• **Collected data**:
"""
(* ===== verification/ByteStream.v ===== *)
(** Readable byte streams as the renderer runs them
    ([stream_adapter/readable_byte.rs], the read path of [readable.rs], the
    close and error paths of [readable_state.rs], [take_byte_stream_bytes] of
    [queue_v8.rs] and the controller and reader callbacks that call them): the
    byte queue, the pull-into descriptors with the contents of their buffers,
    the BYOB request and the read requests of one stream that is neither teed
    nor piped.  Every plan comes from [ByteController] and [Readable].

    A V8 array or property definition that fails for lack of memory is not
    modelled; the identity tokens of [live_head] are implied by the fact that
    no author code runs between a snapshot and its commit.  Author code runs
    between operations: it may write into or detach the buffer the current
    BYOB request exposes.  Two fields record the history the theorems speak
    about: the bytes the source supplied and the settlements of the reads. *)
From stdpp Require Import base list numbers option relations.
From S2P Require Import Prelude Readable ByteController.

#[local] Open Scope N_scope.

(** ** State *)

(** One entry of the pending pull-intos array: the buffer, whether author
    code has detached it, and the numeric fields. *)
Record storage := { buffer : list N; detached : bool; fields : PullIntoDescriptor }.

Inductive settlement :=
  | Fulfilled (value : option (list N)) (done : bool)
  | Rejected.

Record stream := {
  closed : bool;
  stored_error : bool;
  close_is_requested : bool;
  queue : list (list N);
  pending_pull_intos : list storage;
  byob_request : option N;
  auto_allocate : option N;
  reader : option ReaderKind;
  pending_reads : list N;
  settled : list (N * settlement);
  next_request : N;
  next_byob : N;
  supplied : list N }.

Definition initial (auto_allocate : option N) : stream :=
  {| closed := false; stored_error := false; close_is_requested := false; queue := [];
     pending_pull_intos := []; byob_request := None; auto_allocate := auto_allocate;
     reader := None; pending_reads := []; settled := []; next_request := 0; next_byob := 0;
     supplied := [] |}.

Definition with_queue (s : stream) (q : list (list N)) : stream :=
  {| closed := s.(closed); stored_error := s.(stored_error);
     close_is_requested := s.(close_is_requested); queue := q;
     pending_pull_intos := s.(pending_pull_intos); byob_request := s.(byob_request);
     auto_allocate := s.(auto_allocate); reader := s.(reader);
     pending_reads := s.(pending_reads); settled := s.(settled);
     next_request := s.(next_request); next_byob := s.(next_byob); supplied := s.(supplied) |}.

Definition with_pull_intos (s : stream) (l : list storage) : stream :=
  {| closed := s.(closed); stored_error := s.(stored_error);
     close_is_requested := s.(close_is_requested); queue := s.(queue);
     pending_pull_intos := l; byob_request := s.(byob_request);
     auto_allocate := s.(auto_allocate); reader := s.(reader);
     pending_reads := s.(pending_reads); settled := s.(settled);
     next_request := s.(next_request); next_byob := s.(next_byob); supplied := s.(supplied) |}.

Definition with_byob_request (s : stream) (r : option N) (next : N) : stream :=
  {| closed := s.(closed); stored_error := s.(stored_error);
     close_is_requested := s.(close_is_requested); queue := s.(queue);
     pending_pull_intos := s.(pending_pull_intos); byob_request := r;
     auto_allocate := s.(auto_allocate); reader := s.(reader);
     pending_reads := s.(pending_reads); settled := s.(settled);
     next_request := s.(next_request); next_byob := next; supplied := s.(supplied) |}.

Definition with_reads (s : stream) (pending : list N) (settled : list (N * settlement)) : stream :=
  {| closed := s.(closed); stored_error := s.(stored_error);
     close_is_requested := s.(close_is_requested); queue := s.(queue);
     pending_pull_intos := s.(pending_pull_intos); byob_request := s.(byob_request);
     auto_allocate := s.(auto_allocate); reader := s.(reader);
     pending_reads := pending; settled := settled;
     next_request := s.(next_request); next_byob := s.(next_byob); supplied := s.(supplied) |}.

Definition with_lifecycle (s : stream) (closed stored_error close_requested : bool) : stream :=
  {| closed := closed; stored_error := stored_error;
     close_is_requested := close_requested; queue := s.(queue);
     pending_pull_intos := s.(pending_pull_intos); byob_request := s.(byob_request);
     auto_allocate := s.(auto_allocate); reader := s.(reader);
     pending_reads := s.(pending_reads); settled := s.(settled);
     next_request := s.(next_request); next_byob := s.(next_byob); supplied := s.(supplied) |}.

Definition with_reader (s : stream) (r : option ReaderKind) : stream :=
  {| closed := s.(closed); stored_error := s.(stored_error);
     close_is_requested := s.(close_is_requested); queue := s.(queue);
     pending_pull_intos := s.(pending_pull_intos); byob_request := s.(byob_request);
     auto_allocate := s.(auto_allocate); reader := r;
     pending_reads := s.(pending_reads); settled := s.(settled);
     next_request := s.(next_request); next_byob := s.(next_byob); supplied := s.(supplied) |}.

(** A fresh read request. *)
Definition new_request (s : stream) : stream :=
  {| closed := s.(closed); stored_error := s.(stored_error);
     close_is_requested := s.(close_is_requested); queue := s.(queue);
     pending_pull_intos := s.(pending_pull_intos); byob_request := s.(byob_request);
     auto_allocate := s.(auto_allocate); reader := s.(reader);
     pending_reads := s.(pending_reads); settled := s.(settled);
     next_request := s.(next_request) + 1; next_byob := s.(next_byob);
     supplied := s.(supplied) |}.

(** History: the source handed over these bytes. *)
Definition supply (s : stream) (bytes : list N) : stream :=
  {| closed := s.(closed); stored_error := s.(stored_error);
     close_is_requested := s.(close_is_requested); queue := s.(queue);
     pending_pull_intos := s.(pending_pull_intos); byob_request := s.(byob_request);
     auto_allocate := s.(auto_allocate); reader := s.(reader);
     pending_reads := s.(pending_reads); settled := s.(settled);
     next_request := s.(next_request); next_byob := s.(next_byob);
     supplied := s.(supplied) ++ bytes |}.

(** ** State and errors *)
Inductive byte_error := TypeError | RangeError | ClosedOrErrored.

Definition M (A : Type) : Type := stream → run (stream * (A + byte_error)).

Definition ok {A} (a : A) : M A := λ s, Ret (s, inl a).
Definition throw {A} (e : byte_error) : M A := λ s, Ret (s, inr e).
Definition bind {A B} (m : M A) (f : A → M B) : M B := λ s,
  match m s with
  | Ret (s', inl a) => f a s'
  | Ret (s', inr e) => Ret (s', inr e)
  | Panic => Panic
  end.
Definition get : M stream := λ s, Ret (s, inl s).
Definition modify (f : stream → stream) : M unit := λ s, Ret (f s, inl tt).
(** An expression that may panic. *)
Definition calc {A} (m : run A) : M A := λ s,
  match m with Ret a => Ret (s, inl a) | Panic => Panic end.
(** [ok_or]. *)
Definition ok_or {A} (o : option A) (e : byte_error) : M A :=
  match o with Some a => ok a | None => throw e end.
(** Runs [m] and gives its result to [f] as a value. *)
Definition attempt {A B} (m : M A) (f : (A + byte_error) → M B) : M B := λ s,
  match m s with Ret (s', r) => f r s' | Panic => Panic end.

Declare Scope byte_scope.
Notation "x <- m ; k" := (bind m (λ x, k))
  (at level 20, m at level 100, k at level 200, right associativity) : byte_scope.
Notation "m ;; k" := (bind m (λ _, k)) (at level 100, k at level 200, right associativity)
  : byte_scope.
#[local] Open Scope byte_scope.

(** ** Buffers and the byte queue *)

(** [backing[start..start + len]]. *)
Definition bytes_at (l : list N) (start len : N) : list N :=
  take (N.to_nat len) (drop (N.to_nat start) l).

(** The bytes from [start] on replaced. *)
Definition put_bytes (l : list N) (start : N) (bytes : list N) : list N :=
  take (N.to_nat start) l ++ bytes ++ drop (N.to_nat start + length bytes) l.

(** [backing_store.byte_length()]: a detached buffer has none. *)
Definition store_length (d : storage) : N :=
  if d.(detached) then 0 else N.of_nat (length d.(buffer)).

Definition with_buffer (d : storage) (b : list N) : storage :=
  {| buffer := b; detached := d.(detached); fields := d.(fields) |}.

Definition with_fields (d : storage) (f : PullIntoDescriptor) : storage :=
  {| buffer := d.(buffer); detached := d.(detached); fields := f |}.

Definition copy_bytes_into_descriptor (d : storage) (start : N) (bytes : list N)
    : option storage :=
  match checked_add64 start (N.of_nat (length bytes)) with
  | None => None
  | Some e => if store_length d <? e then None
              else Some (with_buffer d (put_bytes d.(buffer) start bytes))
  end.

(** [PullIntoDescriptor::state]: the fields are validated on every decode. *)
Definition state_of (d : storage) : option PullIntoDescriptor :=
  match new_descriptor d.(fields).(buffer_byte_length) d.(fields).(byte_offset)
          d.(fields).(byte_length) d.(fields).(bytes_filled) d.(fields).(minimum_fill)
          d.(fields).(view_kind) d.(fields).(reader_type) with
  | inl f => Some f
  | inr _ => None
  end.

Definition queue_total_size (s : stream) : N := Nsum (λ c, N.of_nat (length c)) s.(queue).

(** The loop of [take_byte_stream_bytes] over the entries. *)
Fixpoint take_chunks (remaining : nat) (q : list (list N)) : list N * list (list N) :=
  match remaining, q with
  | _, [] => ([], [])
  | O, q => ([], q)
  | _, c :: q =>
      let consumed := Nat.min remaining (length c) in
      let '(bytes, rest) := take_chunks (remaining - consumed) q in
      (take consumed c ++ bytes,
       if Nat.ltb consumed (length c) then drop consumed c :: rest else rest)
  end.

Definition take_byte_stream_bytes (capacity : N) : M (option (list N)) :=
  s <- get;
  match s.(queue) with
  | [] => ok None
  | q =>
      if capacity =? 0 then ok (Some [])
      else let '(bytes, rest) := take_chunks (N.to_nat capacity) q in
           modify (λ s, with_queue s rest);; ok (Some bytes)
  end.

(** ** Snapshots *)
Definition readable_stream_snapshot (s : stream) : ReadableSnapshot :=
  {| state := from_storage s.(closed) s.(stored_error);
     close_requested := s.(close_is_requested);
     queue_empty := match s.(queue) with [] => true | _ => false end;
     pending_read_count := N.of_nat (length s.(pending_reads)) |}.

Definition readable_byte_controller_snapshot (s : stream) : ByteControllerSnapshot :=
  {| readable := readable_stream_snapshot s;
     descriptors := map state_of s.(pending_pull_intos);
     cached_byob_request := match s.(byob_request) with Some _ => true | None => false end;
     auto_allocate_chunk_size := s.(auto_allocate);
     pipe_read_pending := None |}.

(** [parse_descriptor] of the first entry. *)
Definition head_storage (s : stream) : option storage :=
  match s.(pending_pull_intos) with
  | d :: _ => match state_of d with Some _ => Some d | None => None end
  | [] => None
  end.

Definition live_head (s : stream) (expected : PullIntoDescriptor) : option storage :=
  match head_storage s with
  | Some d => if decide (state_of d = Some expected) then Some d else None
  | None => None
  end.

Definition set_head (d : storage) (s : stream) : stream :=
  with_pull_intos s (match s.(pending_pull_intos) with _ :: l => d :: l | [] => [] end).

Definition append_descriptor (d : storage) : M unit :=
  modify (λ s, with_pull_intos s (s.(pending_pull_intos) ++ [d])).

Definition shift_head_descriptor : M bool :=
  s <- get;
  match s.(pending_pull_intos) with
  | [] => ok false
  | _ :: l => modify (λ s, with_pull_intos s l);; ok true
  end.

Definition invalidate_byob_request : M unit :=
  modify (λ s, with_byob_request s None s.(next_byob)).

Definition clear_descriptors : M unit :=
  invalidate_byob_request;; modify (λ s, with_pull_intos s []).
"""
"""
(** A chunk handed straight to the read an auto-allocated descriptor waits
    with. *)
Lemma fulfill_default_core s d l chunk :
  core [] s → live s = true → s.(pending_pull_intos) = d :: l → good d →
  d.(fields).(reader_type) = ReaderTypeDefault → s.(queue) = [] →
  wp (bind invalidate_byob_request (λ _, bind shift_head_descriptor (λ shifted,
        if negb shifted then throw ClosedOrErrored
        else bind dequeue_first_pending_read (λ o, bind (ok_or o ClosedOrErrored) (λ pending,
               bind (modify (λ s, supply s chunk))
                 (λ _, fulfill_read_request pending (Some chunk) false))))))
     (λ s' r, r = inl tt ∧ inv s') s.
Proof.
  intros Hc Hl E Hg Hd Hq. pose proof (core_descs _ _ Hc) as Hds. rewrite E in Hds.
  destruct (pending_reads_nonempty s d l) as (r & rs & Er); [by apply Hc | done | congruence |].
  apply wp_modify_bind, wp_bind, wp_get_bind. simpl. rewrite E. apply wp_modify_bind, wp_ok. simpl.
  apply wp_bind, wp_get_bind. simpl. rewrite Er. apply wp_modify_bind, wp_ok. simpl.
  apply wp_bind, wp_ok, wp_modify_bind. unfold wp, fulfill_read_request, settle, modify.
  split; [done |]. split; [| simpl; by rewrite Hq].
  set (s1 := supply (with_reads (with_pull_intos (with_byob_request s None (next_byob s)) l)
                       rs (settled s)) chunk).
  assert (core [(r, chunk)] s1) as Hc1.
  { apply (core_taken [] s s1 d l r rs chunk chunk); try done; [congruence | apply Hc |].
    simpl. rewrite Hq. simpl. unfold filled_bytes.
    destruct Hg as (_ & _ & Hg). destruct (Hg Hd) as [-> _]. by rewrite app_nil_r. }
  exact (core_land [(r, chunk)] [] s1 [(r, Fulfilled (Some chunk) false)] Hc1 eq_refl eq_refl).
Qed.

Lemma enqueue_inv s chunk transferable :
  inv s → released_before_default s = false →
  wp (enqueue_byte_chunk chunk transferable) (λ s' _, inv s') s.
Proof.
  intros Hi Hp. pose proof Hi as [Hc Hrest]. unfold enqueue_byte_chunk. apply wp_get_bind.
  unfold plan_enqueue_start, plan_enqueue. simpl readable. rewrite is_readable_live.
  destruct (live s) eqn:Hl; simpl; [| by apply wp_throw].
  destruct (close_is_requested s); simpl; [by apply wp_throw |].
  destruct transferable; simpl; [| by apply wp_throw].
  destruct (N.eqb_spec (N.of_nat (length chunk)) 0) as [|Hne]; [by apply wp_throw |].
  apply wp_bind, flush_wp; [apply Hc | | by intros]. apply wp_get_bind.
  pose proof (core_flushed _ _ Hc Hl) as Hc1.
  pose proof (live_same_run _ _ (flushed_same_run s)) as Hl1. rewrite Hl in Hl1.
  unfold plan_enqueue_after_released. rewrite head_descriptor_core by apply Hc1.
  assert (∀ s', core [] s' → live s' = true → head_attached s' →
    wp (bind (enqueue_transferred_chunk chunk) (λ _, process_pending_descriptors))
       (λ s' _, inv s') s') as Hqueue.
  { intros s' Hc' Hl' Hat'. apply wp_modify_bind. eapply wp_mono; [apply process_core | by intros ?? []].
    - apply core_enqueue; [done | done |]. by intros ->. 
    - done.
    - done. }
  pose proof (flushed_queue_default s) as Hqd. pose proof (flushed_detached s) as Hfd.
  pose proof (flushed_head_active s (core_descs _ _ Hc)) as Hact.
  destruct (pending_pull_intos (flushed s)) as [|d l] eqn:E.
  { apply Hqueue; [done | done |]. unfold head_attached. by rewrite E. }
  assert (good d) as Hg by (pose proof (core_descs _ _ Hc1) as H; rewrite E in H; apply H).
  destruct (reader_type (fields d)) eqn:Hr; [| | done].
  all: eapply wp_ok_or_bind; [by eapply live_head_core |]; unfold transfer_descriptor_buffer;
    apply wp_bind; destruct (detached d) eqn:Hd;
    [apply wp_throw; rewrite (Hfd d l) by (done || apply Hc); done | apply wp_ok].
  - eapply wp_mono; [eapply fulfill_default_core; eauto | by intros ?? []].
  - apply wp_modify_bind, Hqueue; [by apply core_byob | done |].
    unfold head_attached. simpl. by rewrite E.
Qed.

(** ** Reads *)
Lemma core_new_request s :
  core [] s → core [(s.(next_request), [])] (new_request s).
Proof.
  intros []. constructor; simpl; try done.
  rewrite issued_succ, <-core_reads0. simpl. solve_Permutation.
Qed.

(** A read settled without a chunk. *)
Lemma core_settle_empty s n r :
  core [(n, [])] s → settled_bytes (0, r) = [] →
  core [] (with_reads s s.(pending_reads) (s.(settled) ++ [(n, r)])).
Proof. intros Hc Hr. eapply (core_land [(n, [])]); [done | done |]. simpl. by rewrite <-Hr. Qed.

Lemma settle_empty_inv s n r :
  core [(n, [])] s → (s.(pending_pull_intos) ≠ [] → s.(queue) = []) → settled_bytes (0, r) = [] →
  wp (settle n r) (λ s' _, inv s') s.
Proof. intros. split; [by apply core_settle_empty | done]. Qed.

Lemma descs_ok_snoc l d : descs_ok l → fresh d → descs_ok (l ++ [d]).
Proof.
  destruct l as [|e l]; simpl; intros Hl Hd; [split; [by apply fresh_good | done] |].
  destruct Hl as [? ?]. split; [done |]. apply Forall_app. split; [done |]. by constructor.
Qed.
"""
"""
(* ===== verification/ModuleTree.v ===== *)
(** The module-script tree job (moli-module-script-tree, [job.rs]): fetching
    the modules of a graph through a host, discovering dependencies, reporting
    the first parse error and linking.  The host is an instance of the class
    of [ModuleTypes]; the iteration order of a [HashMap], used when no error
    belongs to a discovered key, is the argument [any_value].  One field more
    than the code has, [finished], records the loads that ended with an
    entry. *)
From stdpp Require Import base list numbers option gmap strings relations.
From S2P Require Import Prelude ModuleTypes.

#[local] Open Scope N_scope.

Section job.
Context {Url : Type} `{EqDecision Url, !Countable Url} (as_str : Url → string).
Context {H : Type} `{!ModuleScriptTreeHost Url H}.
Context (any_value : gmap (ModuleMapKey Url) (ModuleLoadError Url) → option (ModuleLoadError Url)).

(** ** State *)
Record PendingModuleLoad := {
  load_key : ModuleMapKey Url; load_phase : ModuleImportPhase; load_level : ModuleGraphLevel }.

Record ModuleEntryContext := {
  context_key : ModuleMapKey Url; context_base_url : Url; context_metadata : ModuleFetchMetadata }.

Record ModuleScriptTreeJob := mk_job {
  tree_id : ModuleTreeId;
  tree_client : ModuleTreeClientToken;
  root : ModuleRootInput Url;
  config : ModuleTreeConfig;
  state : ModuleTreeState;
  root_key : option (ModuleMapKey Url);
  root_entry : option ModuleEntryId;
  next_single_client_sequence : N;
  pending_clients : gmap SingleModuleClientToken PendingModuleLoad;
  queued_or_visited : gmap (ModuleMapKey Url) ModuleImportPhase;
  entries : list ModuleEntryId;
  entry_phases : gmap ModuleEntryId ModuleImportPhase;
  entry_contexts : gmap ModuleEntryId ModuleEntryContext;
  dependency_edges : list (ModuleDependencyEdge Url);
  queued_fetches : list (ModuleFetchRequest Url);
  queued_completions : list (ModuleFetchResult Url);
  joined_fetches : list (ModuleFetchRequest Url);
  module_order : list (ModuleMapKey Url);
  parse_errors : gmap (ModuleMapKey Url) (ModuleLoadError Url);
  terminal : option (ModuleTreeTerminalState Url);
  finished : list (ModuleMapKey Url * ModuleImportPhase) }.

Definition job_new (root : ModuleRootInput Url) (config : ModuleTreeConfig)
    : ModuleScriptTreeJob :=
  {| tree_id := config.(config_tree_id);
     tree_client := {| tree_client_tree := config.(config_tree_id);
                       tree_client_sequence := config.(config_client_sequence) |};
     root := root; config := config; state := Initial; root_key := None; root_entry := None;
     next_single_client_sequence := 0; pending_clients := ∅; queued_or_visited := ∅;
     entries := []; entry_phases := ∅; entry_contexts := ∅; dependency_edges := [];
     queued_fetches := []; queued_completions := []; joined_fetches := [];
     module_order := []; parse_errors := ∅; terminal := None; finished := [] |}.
"""
• **Brief**: Which lines hold the string "Prelude"? Copy all of them from the data above.

• **Exercise answer**:
From S2P Require Import Prelude Readable ByteController.
From S2P Require Import Prelude ModuleTypes.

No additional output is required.